When they arrived at the gate to 10050 Cielo Drive, Watson stopped. The gate itself, twelve feet long and six feet high, sat in the middle of a six-foot high chain-link and board fence stretching from the edge of the cliff on the left to the sharp upslope of the hill on the right. To the left of the gate and a few feet before it, on a metal pole, was an electronic gate control button, which allowed a driver to open the gate without having to leave their car. A similar device was located on the inner side of the gate. Although Watson had been to the property before, and knew how to use the gate mechanism, he finally decided to scale the embankment at the right of the fence and follow the hill down the other side and on to the driveway.6
Atkins stood silent, waiting and watching for Watson to make a move. “Suddenly,” she later wrote, “that whole section, number 10050, was cut out of the rest of the world and lifted into another existence. We were separated from the whole world. Perhaps for the first time in my life I was deeply aware of evil.

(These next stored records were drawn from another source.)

(** ** Returning credit *)

(** Where a handler is: about to add to a word, to read the base word, to read the
    process' credit and test, or to exchange it. *)
Inductive handler :=
| Add (page word mask : Z)
| Load
| Test (debt : Z)
| Cas (debt credit : Z)
| Finished.

(** Page::addBit(offset). *)
Definition add_offset (page offset : Z) : handler :=
  Add page (offset / sizeof_Word) (Z.shiftl 1 ((Bits - 1) - offset mod sizeof_Word)).

Definition addAndTest (i : Z) : handler := add_offset ((i - 1) / Pages) ((i - 1) mod Pages).

Record process := mkProcess {
  p_credit : Z;
  debt : bitmap;
  terminated : nat;        (* how often the termination LCO was set *)
}.

Definition process_init : process := mkProcess 0 Bitmap_new 0.

(** One step of Page::addBit(word, bit) and, when a page is exhausted, Bitmap::addBit. *)
Definition add_step (b : bitmap) (page word mask : Z) : option (bitmap * handler) :=
  if page <? Pages then
    let words := getPage b page in
    old ← words !! Z.to_nat word;
    let b := <[page := <[Z.to_nat word := u64 (old + mask)]> words]> b in
    Some (b, if u64 (old + mask) >? mask then
               if word =? 0 then
                 if nz page then add_offset (page - 1) (Words * sizeof_Word) else Load
               else Add page (word - 1) 1
             else Load)
  else None.

Definition baseWord (b : bitmap) : option Z := getPage b 0 !! 0%nat.

(** A shift by 64 or more is undefined in C; the machine takes the count modulo 64. *)
Definition shift1 (n : Z) : Z := Z.shiftl 1 (u64 n mod 64).

Definition quiescent (credit debt : Z) : bool :=
  nz credit && (u64 (Z.lnot (Z.lor debt (u64 (shift1 (64 - credit) - 1)))) =? 0).

(** [spurious]: the weak exchange fails although the value is the expected one. *)
Definition handler_step (p : process) (x : handler) (spurious : bool) : option (process * handler) :=
  match x with
  | Add page word mask =>
    '(b, x) ← add_step p.(debt) page word mask;
    Some (mkProcess p.(p_credit) b p.(terminated), x)
  | Load => d ← baseWord p.(debt); Some (p, Test d)
  | Test d => Some (p, if quiescent p.(p_credit) d then Cas d p.(p_credit) else Finished)
  | Cas d c =>
    if (p.(p_credit) =? c) && negb spurious
    then Some (mkProcess (u64 (0 - c)) p.(debt) (S p.(terminated)), Finished)
    else Some (p, Test d)
  | Finished => None
  end.

(** ** The process' parcels *)

Record system := mkSystem {
  proc : process;
  parcels : list hpx_parcel;    (* the parcels of the process that have not finished *)
  returning : list Z;           (* credit on its way back *)
  handlers : list handler;
}.

Inductive action_of_process :=
| Call (x : hpx_parcel)                (* _proc_call: a call from outside *)
| Spawn (i : nat) (x : hpx_parcel)     (* a parcel of the process sends another *)
| Finish (i : nat) (x : hpx_parcel)    (* a parcel is done; [x] is its continuation *)
| Receive (i : nat)                    (* returned credit arrives *)
| Handle (i : nat) (spurious : bool).

Section System.
Variable pid_ : Z.

Definition with_pid (x : hpx_parcel) : hpx_parcel :=
  mkParcel x.(thread) x.(next) x.(src) x.(size) x.(state) x.(offset) x.(action) x.(c_action)
    x.(target) x.(c_target) pid_ x.(credit).

(** _proc_call_handler *)
Definition proc_call (y : system) (x : hpx_parcel) : system :=
  let p := y.(proc) in
  let c := u64 (p.(p_credit) + 1) in
  mkSystem (mkProcess c p.(debt) p.(terminated)) (y.(parcels) ++ [with_credit (with_pid x) c])
    y.(returning) y.(handlers).

(** process_recover_credit *)
Definition recover_credit (x : hpx_parcel) : list Z :=
  if (x.(pid) =? 0) || (x.(credit) =? 0) then [] else [x.(credit)].

(** Thread::invokeContinue, once: the continuation [k] takes the credit of [x], and gets
    its own pid from it. *)
Definition invoke_continue (x k : hpx_parcel) : list hpx_parcel * list Z :=
  if nz x.(c_action) && nz x.(c_target) then ([with_credit (with_pid k) x.(credit)], [])
  else ([], recover_credit x).

Definition system_step (y : system) (a : action_of_process) : option system :=
  match a with
  | Call x => Some (proc_call y x)
  | Spawn i x =>
    parent ← y.(parcels) !! i;
    let x := with_credit (with_pid x) 0 in
    Some (mkSystem y.(proc) (<[i := charged x parent]> y.(parcels) ++ [prepared x parent])
            y.(returning) y.(handlers))
  | Finish i k =>
    x ← y.(parcels) !! i;
    let '(ks, cs) := invoke_continue x k in
    Some (mkSystem y.(proc) (delete i y.(parcels) ++ ks) (y.(returning) ++ cs) y.(handlers))
  | Receive i =>
    c ← y.(returning) !! i;
    Some (mkSystem y.(proc) y.(parcels) (delete i y.(returning)) (y.(handlers) ++ [addAndTest c]))
  | Handle i spurious =>
    x ← y.(handlers) !! i;
    '(p, x) ← handler_step y.(proc) x spurious;
    Some (mkSystem p y.(parcels) y.(returning) (<[i := x]> y.(handlers)))
  end.

Fixpoint system_run (y : system) (ls : list action_of_process) : option system :=
  match ls with
  | [] => Some y
  | a :: ls => y ← system_step y a; system_run y ls
  end.

Definition system_start : system := mkSystem process_init [] [] [].
End System.

(** ** Credit as binary fractions of 2^64 *)

Definition weight (c : Z) : Z := 2 ^ (64 - c).
Definition pending (x : handler) : Z := match x with Add _ _ mask => mask | _ => 0 end.

(** What has been given out after [k] calls. *)
Definition full (k : Z) : Z := 2 ^ 64 - 2 ^ (64 - k).

(** The credits that the first word of the bitmap keeps. *)
Definition small (c : Z) : Prop := 1 <= c <= 8.

Lemma small_cases (P : Z -> Prop) c : P 1 -> P 2 -> P 3 -> P 4 -> P 5 -> P 6 -> P 7 -> P 8 -> small c -> P c.
Proof.
  unfold small. intros. assert (c = 1 \/ c = 2 \/ c = 3 \/ c = 4 \/ c = 5 \/ c = 6 \/ c = 7 \/ c = 8) as H' by lia.
  by destruct H' as [->|[->|[->|[->|[->|[->|[->| ->]]]]]]].
Qed.

Lemma addAndTest_small c : small c -> addAndTest c = Add 0 0 (weight c).
Proof. intros Hc. pattern c. by apply small_cases. Qed.

Lemma divide_pow n : 56 <= n -> (2 ^ 56 | 2 ^ n).
Proof. intros. exists (2 ^ (n - 56)). rewrite <- Z.pow_add_r by lia. f_equal. lia. Qed.

Lemma weight_small c : small c -> 2 ^ 56 <= weight c /\ (2 ^ 56 | weight c).
Proof.
  unfold small, weight. intros. split; [apply Z.pow_le_mono_r; lia|]. apply divide_pow. lia.
Qed.

Lemma weight_half c : small c -> c < 8 -> weight c = weight (c + 1) + weight (c + 1).
Proof. unfold small, weight. intros. replace (64 - c) with (Z.succ (64 - (c + 1))) by lia. rewrite Z.pow_succ_r; lia. Qed.

Lemma full_succ k : 0 <= k <= 8 -> full (k + 1) = full k + weight (k + 1).
Proof.
  unfold full, weight. intros. replace (64 - k) with (Z.succ (64 - (k + 1))) by lia. rewrite Z.pow_succ_r; lia.
Qed.

Lemma full_lt k j : 0 <= k -> k < j <= 64 -> full k < full j.
Proof. unfold full. intros. assert (2 ^ (64 - j) < 2 ^ (64 - k)) by (apply Z.pow_lt_mono_r; lia). lia. Qed.

Lemma full_range k : 0 <= k <= 8 -> 0 <= full k < 2 ^ 64 /\ (2 ^ 56 | full k).
Proof.
  intros Hk. unfold full. assert (0 < 2 ^ (64 - k) <= 2 ^ 64).
  { split; [apply Z.pow_pos_nonneg; lia|apply Z.pow_le_mono_r; lia]. }
  split; [lia|]. apply Z.divide_sub_r; apply divide_pow; lia.
Qed.

Lemma lor_ones_low d n : 0 <= d -> 0 <= n -> Z.lor d (Z.ones n) = d / 2 ^ n * 2 ^ n + (2 ^ n - 1).
Proof.
  intros Hd Hn. rewrite <- lor_shiftl_add by lia. rewrite <- Z.shiftr_div_pow2 by done.
  rewrite Z.sub_1_r, <- Z.ones_equiv.
  apply Z.bits_inj'; intros i Hi. rewrite !Z.lor_spec, Z.shiftl_spec, testbit_ones by done.
  destruct (Z.lt_ge_cases i n).
  - rewrite (proj2 (Z.leb_le 0 i)), (proj2 (Z.ltb_lt i n)), !orb_true_r by lia. done.
  - rewrite Z.shiftr_spec by lia. do 2 f_equal. lia.
Qed.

I was evil.” As they climbed over the hill, she noticed the Christmas tree lights twinkling across the front lawn.7
On the other side of the gate, at the end of the paved parking area, Steve Parent approached his car, carrying the clock radio in his hand. The night was quiet, warm, the lights of Los Angeles spread out and sparkling below. As he climbed into his car, it is likely that he spotted the foursome, clad in their dark clothes, climbing over the hillside at the top of the driveway. He started the car and turned on the headlights. He obviously feared for his life: he backed the Ambassador out of the drive so quickly that he crashed into the split-rail fence bordering the parking area; police would later discover paint scrapings from his car on the fence, and crushed pieces of wood still attached to the Ambassador’s bumper.8
Watson had seen the headlights of the approaching car as he and the women were stashing their bundles of clothing in the bushes next to the gate. “Lay down! Stay here!” he whispered to the women, as he bolted toward the gate and the approaching car.9
Parent had his driver’s side window rolled down, to allow him to reach the gate control button. Watson ran up to the car, a knife in one hand and a gun in the other. Atkins, hiding in the bushes, heard him yell, “Halt!”10
Watson thrust his hand into the open window, trying to reach the keys. Parent must have been terrified. He looked at glassy-eyed Watson and pleaded, “Please, please, don’t hurt me! I’m your friend! I won’t tell!”11 In answer, Watson raised the knife and sliced at the open window. In an attempt to shield his face, Parent raised his left hand. The knife went down, slicing between Parent’s little and ring fingers and running down the length of his palm. His Lucerne wrist-watch flew from his arm, its band slashed in half, and landed in the rear seat.12
In reaction, Parent pulled down his arm. Watson aimed the .22 caliber Buntline through the open window and fired four shots in quick succession. One shot went cleanly through Parent’s descending left arm, another through his left cheek, exiting out of his mouth and crashing into the dashboard. Stunned, Parent was unable to move. The other two shots hit him in the chest. He slumped toward the space between the front bucket seats, covered in spreading blood. Parent became the first of what Watson would later refer to as “impersonal blobs.”13
On the other side of the gate, some 100 feet north of 10050, was 10070 Cielo Drive. Mr. and Mrs. Seymour Kott, the residents, had just finished hosting a dinner party. At midnight, they said goodnight to their guests; as they stood on their doorstep, the Kotts could see the gate of 10050 and the yellow bug light burning on the side of the garage, as well as the string of Christmas lights along the split-rail fence. They were just getting ready for bed when Mrs. Kott heard four shots, all in rapid succession. She thought that they came from the direction of 10050 Cielo Drive, but was not certain. She listened for a few more minutes. Hearing nothing further, she went to bed. She later estimated the time as about 12:30 AM.14
The four shots apparently had not been heard in the main house at 10050 Cielo Drive. The curious echo pattern in the canyon was apparently enough to buffer the shots from the drive.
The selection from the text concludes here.